Lemma tells_inj rule rule' entity entity' group group' st :
  tells rule entity group st → tells rule' entity' group' st → cr_entity_key rule = cr_entity_key rule' →
  entity = entity'.
Proof.
  intros (_ & H1 & _) (_ & H2 & _) _. rewrite H1 in H2. revert H2. unfold nonempty.
  destruct (String.eqb_spec entity ""), (String.eqb_spec entity' ""); simpl; congruence.
Qed.

(** C27. The declarative rules tell exactly the storylines they describe: for rules with
    distinct titles, a rule tells a storyline about an entity iff, among the findings of
    its required rules about that entity, every required rule occurs, there are enough of
    them and all of them lie within the window; the storyline then cites all of them. *)
Theorem correlation_rules_fire_iff findings rules d :
  NoDup (cr_title <$> rules) → Forall (λ rule, NoDup (cr_required_rule_ids rule)) rules →
  ∃ stories d', apply_correlation_rules findings rules d = (Ok stories, d')
    ∧ ∀ rule entity, rule ∈ rules → entity_group rule findings entity ≠ [] →
        due rule (entity_group rule findings entity)
        ↔ ∃ st, st ∈ stories ∧ tells rule entity (entity_group rule findings entity) st.
Proof.
  intros Htitle Hnd. unfold apply_correlation_rules.
  destruct (apply_rules_made [] findings rules [] d) as (new & d' & He & _ & Hf).
  exists new, d'. split; [done|]. destruct (Hf Hnd) as [Ha Hb]. intros rule entity Hr Hne. split.
  - intros Hdue. by apply Hb.
  - intros (st & Hst & Ht). destruct (Ha st Hst) as (rule' & entity' & group' & Hr' & -> & Hdue & Ht').
    assert (rule' = rule) as ->.
    { eapply (NoDup_fmap_eq cr_title); [done..|]. destruct Ht as [Ht _], Ht' as [Ht' _]. congruence. }
    by rewrite (tells_inj _ _ _ _ _ _ _ Ht Ht' eq_refl).
Qed.

(** One old finding hides a correlation for good: when the findings of an entity
    satisfy a rule, adding a single finding of one of the required rules about the same
    entity that is older than the window makes the rule silent about the entity, because
    the window is measured over all findings ever stored and not over those that
    correlate. *)
Theorem old_finding_hides_correlation rule findings entity old recent d :
  NoDup (cr_required_rule_ids rule) → due rule (entity_group rule findings entity) →
  recent ∈ entity_group rule findings entity →
  fi_rule_id old ∈ cr_required_rule_ids rule → group_key (cr_entity_key rule) old = entity →
  seconds (cr_window_seconds rule) < dt_sub (fi_created_at recent) (fi_created_at old) →
  (∃ st stories d', apply_correlation_rules findings [rule] d = (Ok stories, d')
     ∧ st ∈ stories ∧ tells rule entity (entity_group rule findings entity) st)
  ∧ ∃ stories d', apply_correlation_rules (findings ++ [old]) [rule] d = (Ok stories, d')
     ∧ ∀ st group, st ∈ stories → ¬ tells rule entity group st.
Proof.
  intros Hnd Hdue Hrec Hold Hkey Hw. unfold apply_correlation_rules. split.
  - destruct (apply_rules_made [] findings [rule] [] d) as (new & d' & He & _ & Hf).
    destruct Hf as [_ Hb]; [by apply Forall_singleton|].
    destruct (Hb rule entity _ (list_elem_of_here _ _) eq_refl) as (st & Hst & Ht);
      [intros Hn; rewrite Hn in Hrec; by apply not_elem_of_nil in Hrec | done|].
    by exists st, new, d'.
  - destruct (apply_rules_made [] (findings ++ [old]) [rule] [] d) as (new & d' & He & _ & Hf).
    destruct Hf as [Ha _]; [by apply Forall_singleton|]. exists new, d'. split; [done|].
    intros st group Hst Ht. destruct (Ha st Hst) as (r & entity' & g & Hr & -> & (_ & _ & Hspan) & Ht').
    apply list_elem_of_singleton in Hr as ->. assert (entity' = entity) as -> by by eapply tells_inj.
    specialize (Hspan recent old). unfold entity_group in Hspan. rewrite select_app in Hspan.
    assert (of_rules (cr_required_rule_ids rule) old && (group_key (cr_entity_key rule) old =? entity)%string
            = true) as Hp by (apply andb_true_iff; split; [by apply mem_spec | by apply String.eqb_eq]).
    enough (dt_sub (fi_created_at recent) (fi_created_at old) ≤ seconds (cr_window_seconds rule)) by lia.
    apply Hspan; apply elem_of_app; [by left|]. right. apply elem_of_select. split; [by left | done].
Qed.
(** Each loop has budget for every turn it can take. *)
Lemma while_keyword_good fuel w tag operand left t :
  (String.length t < fuel)%nat → (0 < String.length w)%nat →
  (∀ t', (String.length t' ≤ String.length t)%nat → good 0 t' (operand t')) →
  good 0 t (while_keyword fuel w tag operand left t).
Proof.
  revert left t. induction fuel as [|fuel IH]; intros left t Hf Hw Ho; [lia|]. simpl.
  apply keyword_bind; intros t' Ht; [|apply good_ret].
  eapply good_le; [apply (good_bind 0 0)|lia]; [apply Ho; lia|].
  intros right t2 _ H2. apply IH; [lia | done|]. intros t3 H3. apply Ho. lia.
Qed.
Lemma while_followed_good fuel operand steps t :
  (String.length t < fuel)%nat →
  (∀ t', (String.length t' ≤ String.length t)%nat → good 0 t' (operand t')) →
  good 0 t (while_followed fuel operand steps t).
Proof.
  revert steps t. induction fuel as [|fuel IH]; intros steps t Hf Ho; [lia|]. simpl.
  apply keyword_bind; simpl String.length; intros t' Ht; [|apply good_ret].
  eapply good_le; [apply (good_bind 0 0)|lia]; [apply Ho; lia|].
  intros right t2 _ H2. apply IH; [lia|]. intros t3 H3. apply Ho. lia.
Qed.
Lemma in_list_good fuel values t :
  (String.length t < fuel)%nat → good 0 t (in_list fuel values t).
Proof.
  revert values t. induction fuel as [|fuel IH]; intros values t Hf; [lia|]. simpl.
  apply peek_bind. pose proof (lstrip_length t).
  destruct (startswith (lstrip t) ",") eqn:E; [|apply good_ret].
  apply prefix_length in E. eapply good_le; [apply (good_bind 1 0)|lia].
  - apply advance_good, E.
  - intros [] t1 _ H1. eapply good_le; [apply (good_bind 1 0)|lia]; [apply take_value_good|].
    intros v t2 _ H2. apply IH. lia.
Qed.
Lemma expect1_good c message t : good 1 t (expect (String c "") message t).
Proof.
  unfold expect. apply peek_bind. destruct (startswith _ _) eqn:E; [|by eexists].
  apply advance_good. by apply prefix_length in E.
Qed.
Lemma and_expr_good primary t :
  (∀ t', (String.length t' ≤ String.length t)%nat → good 1 t' (primary t')) →
  good 1 t (_and_expr primary t).
Proof.
  intros Hp. unfold _and_expr. apply (good_bind 1 0); [by apply Hp|]. intros left t1 _ H1.
  apply get_bind. apply while_keyword_good; [lia | simpl; lia|].
  intros t2 H2. eapply good_le; [apply Hp; lia | lia].
Qed.
Lemma or_expr_good primary t :
  (∀ t', (String.length t' ≤ String.length t)%nat → good 1 t' (primary t')) →
  good 1 t (_or_expr primary t).
Proof.
  intros Hp. unfold _or_expr. apply (good_bind 1 0); [by apply and_expr_good|]. intros left t1 _ H1.
  apply get_bind. apply while_keyword_good; [lia | simpl; lia|].
  intros t2 H2. eapply good_le; [apply and_expr_good | lia]. intros t3 H3. apply Hp. lia.
Qed.
Lemma comparison_good field t : good 0 t (comparison field t).
Proof.
  unfold comparison. apply peek_bind. destruct (find_first _ _) as [op|]; [|by eexists].
  eapply (good_bind 0 0); [unfold advance, modify, good; rewrite drop_length; lia|].
  intros [] t1 _ H1. eapply (good_bind 0 0).
  - eapply good_le; [apply take_value_good | lia].
  - intros v t2 _ _. apply good_ret.
Qed.
Lemma membership_good field t : good 0 t (membership field t).
Proof.
  unfold membership. eapply good_le; [apply (good_bind 1 0)|lia]; [apply expect1_good|].
  intros [] t1 _ H1. eapply good_le; [apply (good_bind 1 0)|lia]; [apply take_value_good|].
  intros v t2 _ H2. apply get_bind. apply (good_bind 0 0); [apply in_list_good; lia|].
  intros vs t3 _ H3. eapply good_le; [apply (good_bind 1 0)|lia]; [apply expect1_good|].
  intros [] t4 _ _. apply good_ret.
Qed.
Lemma primary_good fuel t : (String.length t < fuel)%nat → good 1 t (_primary fuel t).
Proof.
  revert t. induction fuel as [|fuel IH]; intros t Hf; [lia|]. simpl.
  apply keyword_bind; simpl String.length; intros t1 H1.
  - eapply good_le; [apply (good_bind 1 0)|lia]; [apply IH; lia|]. intros n t2 _ _. apply good_ret.
  - apply peek_bind. pose proof (lstrip_length t1).
    destruct (startswith (lstrip t1) "(") eqn:E.
    + apply prefix_length in E. simpl in E. apply (good_bind 1 0).
      * by apply advance_good.
      * intros [] t2 _ H2. eapply good_le; [apply (good_bind 1 0)|lia].
        { apply or_expr_good. intros t3 H3. apply IH. lia. }
        intros n t3 _ _. eapply good_le; [apply (good_bind 1 0)|lia]; [apply expect1_good|].
        intros [] t4 _ _. apply good_ret.
    + apply (good_bind 1 0); [apply take_ident_good|]. intros field t2 _ H2.
      apply keyword_bind; simpl String.length; intros t3 H3; [apply membership_good | apply comparison_good].
Qed.
Lemma duration_good t : good 0 t (_duration t).
Proof.
  unfold _duration. apply peek_bind. destruct (span is_digit (lstrip t)) as [w r] eqn:E.
  apply span_length in E. destruct w as [|c w]; [by eexists|]. destruct r as [|u r]; [by eexists|].
  destruct (unit_seconds u) as [n|]; [|by eexists].
  unfold modify, mbind, M_bind, lift. cbv beta iota. destruct (py_int _) eqn:Ei; simpl in *; [lia|].
  by apply py_int_error in Ei.
Qed.
Lemma query_body_good operand t :
  (∀ t', (String.length t' ≤ String.length t)%nat → good 1 t' (operand t')) →
  good 0 t (query_body operand t).
Proof.
  intros Ho. assert (∀ t', (String.length t' ≤ String.length t)%nat → good 0 t' (operand t')) as Ho0.
  { intros t' Ht. eapply good_le; [by apply Ho | lia]. }
  unfold query_body. apply keyword_bind; simpl String.length; intros t1 H1.
  - eapply good_le; [apply (good_bind 1 0)|lia]; [apply take_ident_good|]. intros entity t2 _ H2.
    apply keyword_bind; simpl String.length; intros t3 H3; [|by eexists].
    eapply good_le; [apply (good_bind 0 0)|lia]; [apply Ho0; lia|]. intros n t4 _ _. apply good_ret.
  - apply (good_bind 0 0); [apply Ho0; lia|]. intros first t2 _ H2. apply get_bind.
    apply (good_bind 0 0).
    { apply while_followed_good; [lia|]. intros t3 H3. apply Ho0. lia. }
    intros steps t3 _ H3. apply keyword_bind; simpl String.length; intros t4 H4; [|apply good_ret].
    eapply good_le; [apply (good_bind 0 0)|lia]; [|intros v t5 _ _; apply good_ret].
    unfold fmap, M_fmap. pose proof (duration_good t4) as Hd.
    destruct (_duration t4) as [[d|e] t5]; simpl in *; [lia | done].
Qed.
(* ===== verification/Normalize.v ===== *)
(** * Network, endpoint and generic normalisers

    Models [packages/network-adapters/blueteam_network/normalize.py] (Zeek, Suricata),
    [packages/endpoint-adapters/blueteam_endpoint/normalize.py] (Sysmon, Wazuh, osquery,
    Linux audit) and [services/api/app/services/normalizer.py]: the mappings from a record
    of a vendor to a canonical event, with every way in which a record makes them fail. *)
From S2P Require Export Pydantic Detection ProcessTree.
Local Open Scope Z_scope.

(** ** Failures of dynamic values *)

Definition type_name (v : pyval) : string :=
  match v with
  | VNone => "NoneType" | VBool _ => "bool" | VInt _ => "int" | VFloat _ => "float" | VStr _ => "str"
  | VList _ => "list" | VDict _ => "dict"
  end.
Definition AttributeError (v : pyval) (attribute : string) : exn :=
  OtherError ("AttributeError: '" +:+ type_name v +:+ "' object has no attribute '" +:+ attribute +:+ "'").
(** [v.get], and a method of strings. *)
Definition dict_of (v : pyval) : result pydict :=
  match v with VDict d => Ok d | _ => Raise (AttributeError v "get") end.
Definition str_of (attribute : string) (v : pyval) : result string :=
  match v with VStr s => Ok s | _ => Raise (AttributeError v attribute) end.
(** [v in {...}] of a set of strings. *)
Definition in_set (v : pyval) (l : list string) : result bool :=
  match v with
  | VStr s => Ok (mem s l)
  | VList _ | VDict _ => Raise (TypeError ("unhashable type: '" +:+ type_name v +:+ "'"))
  | _ => Ok false
  end.
(** [for x in v] *)
Definition iterate (v : pyval) : result (list pyval) :=
  match v with
  | VList l => Ok l
  | VDict d => Ok (VStr <$> dkeys d)
  | VStr s => Ok ((λ c, VStr (String c "")) <$> list_ascii_of_string s)
  | _ => Raise (TypeError ("'" +:+ type_name v +:+ "' object is not iterable"))
  end.
(** [x or {}], [str(x or "")] and [int(x) if x else None]. *)
Definition or_empty (v : pyval) : pyval := vor v (VDict []).
Definition str_or_empty (v : pyval) : pyval := VStr (py_str (vor v (VStr ""))).
Definition int_or_none (v : pyval) : result pyval := if vtrue v then VInt <$> py_int v else Ok VNone.
Definition raw_digest (raw : pydict) : pyval := VStr (sha256_hex (canonical_json (VDict raw))).

(** ** Times *)

(** [datetime.fromtimestamp(x, tz=UTC)]: the whole seconds, and the fraction rounded to the
    nearest microsecond. *)
Definition fromtimestamp (x : float) : result datetime :=
  whole ← fl_trunc x;
  us ← fl_trunc (fl_round 0 (fl_mul (fl_sub x (fl_of_Z whole)) (fl_of_Z second)));
  let wall := seconds whole + us in
  if (days_from_civil 1 1 1 * day_us <=? wall) && (wall <? days_from_civil 10000 1 1 * day_us)
  then Ok {| dt_wall := wall; dt_offset := 0 |}
  else Raise (ValueError "year is out of range").
(** [parsed if parsed.tzinfo else parsed.replace(tzinfo=UTC)] *)
Definition assume_utc (d : py_datetime) : datetime :=
  match d with Aware d => d | Naive wall => {| dt_wall := wall; dt_offset := 0 |} end.

Section normalizers.
Context `{Oracle} `{IsoLib} `{Pydantic}.

Definition parse_iso (text : string) : result py_datetime :=
  match fromisoformat (replace_char "Z" "+00:00" text) with
  | Some d => Ok d
  | None => Raise (ValueError ("Invalid isoformat string: " +:+ repr_str (replace_char "Z" "+00:00" text)))
  end.
Definition network_ts (value : pyval) : result datetime :=
  match value with
  | VBool _ | VInt _ | VFloat _ => x ← py_float value; fromtimestamp x
  | _ => assume_utc <$> parse_iso (py_str value)
  end.
Definition endpoint_ts (value : pyval) : result datetime := assume_utc <$> parse_iso (py_str value).
(** [_ts(value or utcnow())] *)
Definition ts_or_now (ts : pyval → result datetime) (value : pyval) : M draws datetime :=
  if vtrue value then lift (ts value) else utcnow_d.
(* ===== verification/Catalog.v ===== *)
(** * The detection catalogue

    Models [detections/python/catalog.py] and [detections/lint.py]. The compiled Sigma
    rules the catalogue appends are an argument, rules that satisfy the same interface;
    [Sigma] has the compiler they come from. *)
From S2P Require Export EndpointRules.
Local Open Scope Z_scope.

Section catalog.
Context `{Oracle} `{IpLib}.

Definition python_rules : list DetectionRule :=
  [PasswordSprayRule; BruteForceRule; PrivilegeGrantRule; RepeatedFailuresRule; UnusualSuccessRule;
   ImpossibleTravelRule; MfaFatigueRule; DormantAccountRule; ServiceAccountMisuseRule]
  ++ NETWORK_RULES ++ ENDPOINT_RULES ++ [ScheduledAuthFailureSweep].
Definition build_default_registry (sigma : list DetectionRule) : DetectionRegistry :=
  foldl (λ r rule, register rule r) [] (python_rules ++ sigma).

Definition ALLOWED_STATUS : list string := ["draft"; "tested"; "promoted"; "disabled"].
Definition ALLOWED_EXECUTION : list string := ["realtime"; "scheduled"; "threshold"].
Definition lint_one (seen : list string) (meta : RuleMeta) : list string :=
  (if mem (rm_rule_id meta) seen then ["duplicate rule_id " +:+ rm_rule_id meta] else [])
  ++ (if negb (nonempty (rm_version meta)) || negb (contains (rm_version meta) ".")
      then [rm_rule_id meta +:+ ": version must be semver-like"] else [])
  ++ (if negb (mem (rm_status meta) ALLOWED_STATUS)
      then [rm_rule_id meta +:+ ": invalid status " +:+ rm_status meta] else [])
  ++ (if negb (mem (rm_execution meta) ALLOWED_EXECUTION)
      then [rm_rule_id meta +:+ ": invalid execution " +:+ rm_execution meta] else [])
  ++ (if bool_decide (rm_mitre_techniques meta = [])
      then [rm_rule_id meta +:+ ": ATT&CK techniques required"] else [])
  ++ (if (rm_rule_id meta =? "sigma.identity.failed_logon_burst")%string
      then ["sigma/identity/failed_logon_burst.yml must not be in the default registry"] else []).
Fixpoint lint_loop (seen : list string) (metas : list RuleMeta) : list string :=
  match metas with
  | [] => []
  | meta :: metas' =>
      if negb (nonempty (rm_rule_id meta)) then "rule missing rule_id" :: lint_loop seen metas'
      else lint_one seen meta ++ lint_loop (rm_rule_id meta :: seen) metas'
  end.
Definition lint_rules (r : DetectionRegistry) : list string :=
  lint_loop [] (dr_meta <$> all_rules r)
  ++ (if (length (all_rules r) <? 3)%nat then ["production catalogue has too few rules"] else []).

(** ** The registry holds sound rules *)

Lemma all_rules_register (P : DetectionRule → Prop) rule r :
  P rule → Forall P (all_rules r) → Forall P (all_rules (register rule r)).
Proof.
  unfold all_rules, register. intros Hp. induction r as [|[k v] r IH]; simpl; [by constructor|].
  intros [Hv Hr]%Forall_cons. destruct (k =? _)%string; simpl; constructor; auto.
Qed.
Lemma all_rules_build (P : DetectionRule → Prop) rules :
  Forall P rules → Forall P (all_rules (foldl (λ r rule, register rule r) [] rules)).
Proof.
  assert (∀ r, Forall P (all_rules r) → Forall P rules →
    Forall P (all_rules (foldl (λ r rule, register rule r) r rules))) as Hg.
  { induction rules as [|x rules IH]; intros r Hr; simpl; [done|].
    intros [Hx Hrules]%Forall_cons. by apply IH, Hrules; apply all_rules_register. }
  intros Hf. apply Hg; [constructor | done].
Qed.
Lemma python_rules_sound : Forall RuleSound python_rules.
Proof. repeat (apply Forall_cons_2; [apply _|]). apply Forall_nil_2. Qed.

(** A registry holds one rule for an identifier, the identifier of its metadata. *)
Definition keyed (r : DetectionRegistry) : Prop := NoDup (r.*1) ∧ Forall (λ kv, kv.1 = rm_rule_id (dr_meta kv.2)) r.
Lemma register_keyed rule r : keyed r → keyed (register rule r).
Proof.
  unfold keyed, register. set (k := rm_rule_id (dr_meta rule)). assert (k = rm_rule_id (dr_meta rule)) as Hk by done. clearbody k.
  intros [Hnd Hr]. induction r as [|[k' v] r IH]; cbn.
  - split; [apply NoDup_singleton | by apply Forall_singleton].
  - apply Forall_cons in Hr as [Hv Hr]. apply NoDup_cons in Hnd as [Hn Hnd].
    destruct (String.eqb_spec k' k) as [->|Hne]; cbn.
    + split; [by constructor | by constructor].
    + destruct (IH Hnd Hr) as [IH1 IH2]. split; [|by constructor]. constructor; [|done]. intros Hin.
      apply list_elem_of_fmap in Hin as ([k2 v2] & -> & Hin). apply elem_of_dset in Hin as [[-> ->]|Hin]; [done|].
      apply Hn, list_elem_of_fmap. by exists (k2, v2).
Qed.
Lemma build_keyed sigma : keyed (build_default_registry sigma).
Proof.
  unfold build_default_registry. generalize (python_rules ++ sigma). intros l.
  assert (∀ r, keyed r → keyed (foldl (λ r rule, register rule r) r l)) as Hg; [|apply Hg; split; constructor].
  induction l as [|x l IH]; intros r Hr; [done|]. cbn. apply IH, register_keyed, Hr.
Qed.
Lemma keyed_ids r : keyed r → NoDup (rm_rule_id ∘ dr_meta <$> all_rules r).
Proof.
  intros [Hnd Hr]. assert (rm_rule_id ∘ dr_meta <$> all_rules r = r.*1) as ->; [|done]. unfold all_rules.
  rewrite <-list_fmap_compose. apply list_fmap_ext. intros i kv Hi. rewrite Forall_forall in Hr.
  symmetry. by eapply Hr, list_elem_of_lookup_2.
Qed.

(** ** Properties *)

(** C13. Whatever the whole catalogue reports about an event is sound: every finding
    belongs to the event's tenant, carries the identity of a registered rule that runs in
    this mode, has a fingerprint that was not open, names the event among its events, and
    every other event it names, and every evidence reference it makes, is an event of the
    same tenant in the last day of the window. No rule reports an event twice: the findings
    are what each rule of the registry contributes, in order, at most one each, and no two
    findings have one rule identifier. *)
Theorem catalog_findings_sound sigma event ctx d fs d' :
  Forall RuleSound sigma →
  evaluate_registry (build_default_registry sigma) event ctx d = (Ok fs, d') →
  Forall (λ f, ∃ rule, rule ∈ all_rules (build_default_registry sigma)
                       ∧ skipped rule ctx = false
                       ∧ sound_finding (dr_meta rule) event ctx f) fs
  ∧ (∃ per, fs = concat per ∧ Forall2 (by_rule event ctx) (all_rules (build_default_registry sigma)) per)
  ∧ ∀ rule_id, (length (select (λ f, fi_rule_id f =? rule_id)%string fs) ≤ 1)%nat.
Proof.
  intros Hs He. destruct (evaluate_registry_by_rule (build_default_registry sigma) event ctx d fs d') as (per & -> & Hper); [|done|].
  { apply all_rules_build, Forall_app. split; [apply python_rules_sound | done]. }
  split; [by apply by_rule_sound|]. split; [by exists per|]. intros i.
  eapply by_rule_once; [exact Hper | apply keyed_ids, build_keyed].
Qed.

(** What the window query of the account rules selects, stated on the events. *)
Definition failed_login_of (event x : CanonicalEvent) : Prop :=
  e_category x = "authentication" ∧ e_outcome x = Some Failure ∧ user_name x = user_name event.

Lemma has_user_name_some event : has_user_name event = true → user_name event = Some (the_user event).
Proof. unfold has_user_name, the_user. by destruct (user_name event). Qed.

Lemma user_failures_spec ctx event secs x :
  has_user_name event = true →
  x ∈ user_failures ctx event secs ↔ in_window ctx event secs x ∧ failed_login_of event x.
Proof.
  intros Hu. unfold user_failures. rewrite events_in_window_spec. unfold failed_login_of.
  pose proof (has_user_name_some event Hu) as Hn. rewrite Hn. unfold has_user_name in Hu.
  rewrite Hn in Hu. simpl in Hu.
  rewrite window_match_iff. unfold in_window. simpl.
  rewrite filter_str_some, filter_ostr_some, instant_add by done. unfold seconds.
  split; [naive_solver | intros ((? & ? & ?) & -> & -> & ->)]. split_and!; naive_solver lia.
Qed.

(** All the failures counted belong to one account. *)
Lemma user_failures_one_user ctx event secs :
  has_user_name event = true → (length (user_names (user_failures ctx event secs)) ≤ 1)%nat.
Proof.
  intros Hu. unfold user_names.
  assert (∀ y, y ∈ omap (λ x, if has_user_name x then user_name x else None)
                        (user_failures ctx event secs) → y = the_user event) as Hall.
  { intros y Hy. apply list_elem_of_omap in Hy as (x & Hx & Hy).
    apply user_failures_spec in Hx as [_ (_ & _ & Hn)]; [|done].
    pose proof (has_user_name_some event Hu). destruct (has_user_name x); congruence. }
  revert Hall. generalize (omap (λ x, if has_user_name x then user_name x else None)
                             (user_failures ctx event secs)).
  intros l. induction l as [|y l IH]; intros Hall; simpl; [lia|].
  destruct (decide_rel _ y l) as [Hy|Hy]; [apply IH; intros z Hz; apply Hall; by right|].
  simpl. destruct l as [|z l]; [simpl; lia|]. exfalso. apply Hy.
  rewrite (Hall y) by left. rewrite (Hall z) by (right; left). left.
Qed.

##############################

Look for "tenant" in each line of the material, then copy the lines where it is found.

    belongs to the event's tenant, carries the identity of a registered rule that runs in
    same tenant in the last day of the window. No rule reports an event twice: the findings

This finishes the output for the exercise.